Dealing with Infestation
Of course, the big question every homeowner or business owner must confront when they suspect that rats are present is how to get rid of them. Your best immediate option is to contact a professional pest control expert to ensure that your rat infestation is dealt with promptly. After an initial inspection to confirm that these creatures are present, that expert will offer one of two main removal options to correct the problem: baiting or trapping.
Baiting methods involve the use of poison bait in areas that rats are suspected of frequenting. The idea behind this removal strategy is that the rats will eat the poisoned food and then die. Bait of this kind can be an effective way to eliminate any rat problem, but care must be taken to ensure that poisons are not placed where children or pets can reach them, because those poisons are toxic to humans and other animals as well.

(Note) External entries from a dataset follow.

(** C1. Once the client has counted the chunks of the document and carried
    out the deletion, [delete_document_from_index] compares the two numbers:
    it returns the number of deleted chunks if they agree, and raises
    [RuntimeError] itself if they differ; the state is the one the
    deletion left in both cases. *)
Theorem delete_document_from_index_checks_count
    (collection document_id filename : string)
    (s s' : St) (original_count : Z) (result : DeleteManyReturn)
    (Hcount : aggregate_over_all collection (Some (document_id_is document_id)) s
              = inr original_count)
    (Hdelete : data_delete_many collection (document_id_is document_id) s
               = (inr result, s')) :
  delete_document_from_index collection document_id filename s
  = (if (successful result =? original_count)%Z
     then inr (successful result)
     else inl (RuntimeError ("Deleted " ++ pretty (successful result)
                             ++ " chunks but expected " ++ pretty original_count)),
     s').
Proof.
  unfold delete_document_from_index, Db.bind, Db.query.
  rewrite Hcount, Hdelete. by destruct (_ =? _)%Z.
Qed.

(** An exception of the client, in the count or in the deletion, is passed
    on as it is. *)
Lemma delete_document_from_index_count_raises
    (collection document_id filename : string) (s : St) (e : exn) :
  aggregate_over_all collection (Some (document_id_is document_id)) s = inl e →
  delete_document_from_index collection document_id filename s = (inl e, s).
Proof.
  intros Hcount. unfold delete_document_from_index, Db.bind, Db.query.
  by rewrite Hcount.
Qed.

Lemma delete_document_from_index_delete_raises
    (collection document_id filename : string) (s s' : St) (n : Z) (e : exn) :
  aggregate_over_all collection (Some (document_id_is document_id)) s = inr n →
  data_delete_many collection (document_id_is document_id) s = (inl e, s') →
  delete_document_from_index collection document_id filename s = (inl e, s').
Proof.
  intros Hcount Hdelete. unfold delete_document_from_index, Db.bind, Db.query.
  by rewrite Hcount, Hdelete.
Qed.

End any_client.

(** ** The helper functions on the reference client *)

Lemma Mem_create_exists (name : string) (cfg : CollectionConfig) (s s' : Mem.State) :
  collections_create name cfg s = (inr tt, s') →
  collections_exists name s' = inr true.
Proof.
  simpl. unfold Mem.create, Mem.exists_.
  destruct (Mem.collections s !! name) eqn:Hlook; [intros [=]|].
  intros [= <-]. simpl. rewrite lookup_insert_eq.
  rewrite bool_decide_eq_true_2; eauto.
Qed.

Lemma create_collection_idempotent_witness :
  (collections_exists "Docs" (samples.db 100) = inr true →
   create_collection "Docs" COSINE (samples.db 100) = (inr tt, samples.db 100))
  ∧ (let* _ := create_collection "Docs" COSINE in
     create_collection "Docs" COSINE)%db (samples.db 100)
    = create_collection "Docs" COSINE (samples.db 100).
Proof.
  apply (create_collection_idempotent (St := Mem.State) "Docs" COSINE).
  intros cfg s s'. apply Mem_create_exists.
Defined.

(** Creation in an empty database, once and twice. *)
Example create_collection_twice :
  (let* _ := create_collection "Docs" DOT in create_collection "Docs" DOT)%db
    (Mem.mkState ∅ 100)
  = (inr tt, Mem.mkState {["Docs" := Mem.mkCollection (standard_config DOT) []]} 100).
Proof. vm_compute. reflexivity. Qed.

Lemma rename_collection_False_unchanged_witness :
  rename_collection "Docs" "Docs" false (samples.db 100) = (inr false, samples.db 100)
  ↔ samples.db 100 = samples.db 100
    ∧ (collections_exists "Docs" (samples.db 100) = inr false
       ∨ (collections_exists "Docs" (samples.db 100) = inr true
          ∧ collections_exists "Docs" (samples.db 100) = inr true ∧ false = false)).
Proof.
  apply (rename_collection_False_unchanged (St := Mem.State)).
Defined.

Example rename_collection_missing_source :
  rename_collection "Nope" "Docs2" true (samples.db 100) = (inr false, samples.db 100).
Proof. vm_compute. reflexivity. Qed.

Example rename_collection_target_taken :
  rename_collection "Docs" "Docs" false (samples.db 100) = (inr false, samples.db 100).
Proof. vm_compute. reflexivity. Qed.

(** C1, refuted as stated: the server removes at most two objects per
    request, the document has three chunks; the client reports two
    deletions and raises nothing, and [delete_document_from_index] raises
    [RuntimeError]. *)
Lemma delete_document_from_index_raises_of_its_own :
  (∃ s', data_delete_many "Docs" (document_id_is "d1") (samples.db 2)
         = (inr (mkDeleteManyReturn 0 2 2), s'))
  ∧ (delete_document_from_index "Docs" "d1" "a.txt" (samples.db 2)).1
    = inl (RuntimeError "Deleted 2 chunks but expected 3")
  ∧ ¬ (∀ (s s' : Mem.State) (collection document_id filename : string)
         (result : DeleteManyReturn),
         data_delete_many collection (document_id_is document_id) s = (inr result, s') →
         delete_document_from_index collection document_id filename s
         = (inr (successful result), s')).
Proof.
  split; [eexists; vm_compute; reflexivity|].
  split; [vm_compute; reflexivity|].
  intros Hclaim.
  specialize (Hclaim (samples.db 2) _ "Docs" "d1" "a.txt" _ eq_refl).
  vm_compute in Hclaim. discriminate Hclaim.
Qed.

Lemma delete_document_from_index_checks_count_witness :
  delete_document_from_index "Docs" "d1" "a.txt" (samples.db 100)
  = (inr 3,
     Mem.mkState
       {["Docs" := Mem.mkCollection (standard_config COSINE)
                     [samples.chunk "d2" "fpB" "b.txt" 0]]} 100).
Proof.
  apply (delete_document_from_index_checks_count (St := Mem.State)
           "Docs" "d1" "a.txt" (samples.db 100) _ 3 (mkDeleteManyReturn 0 3 3)).
  - vm_compute. reflexivity.
  - vm_compute. reflexivity.
Defined.

Lemma Mem_state_eta (s : Mem.State) :
  Mem.set_collections s (Mem.collections s) = s.
Proof. by destruct s. Qed.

There are times when trapping can be effective as well, using either capture boxes or the old snap-back traps. When baited, these traps lure rats in and then prevent their escape. Their drawback is that rats are naturally suspicious creatures, and wary of new objects they encounter in their territory. In most cases, however, the rat just needs time to get accustomed to the object as part of its natural surroundings. As a result, traps generally take a few days to work.
Naturally, the best way to deal with rat infestation is to prevent one from taking root in the first place. Keep tree branches cut back away from your home, eliminate waste from your yard, and make sure that there are no cracks, holes, or other easy entry points on the outside of the house. Since even those methods are far from foolproof, it is important to be vigilant to the signs of infestation and call for professional help as soon as a problem is identified.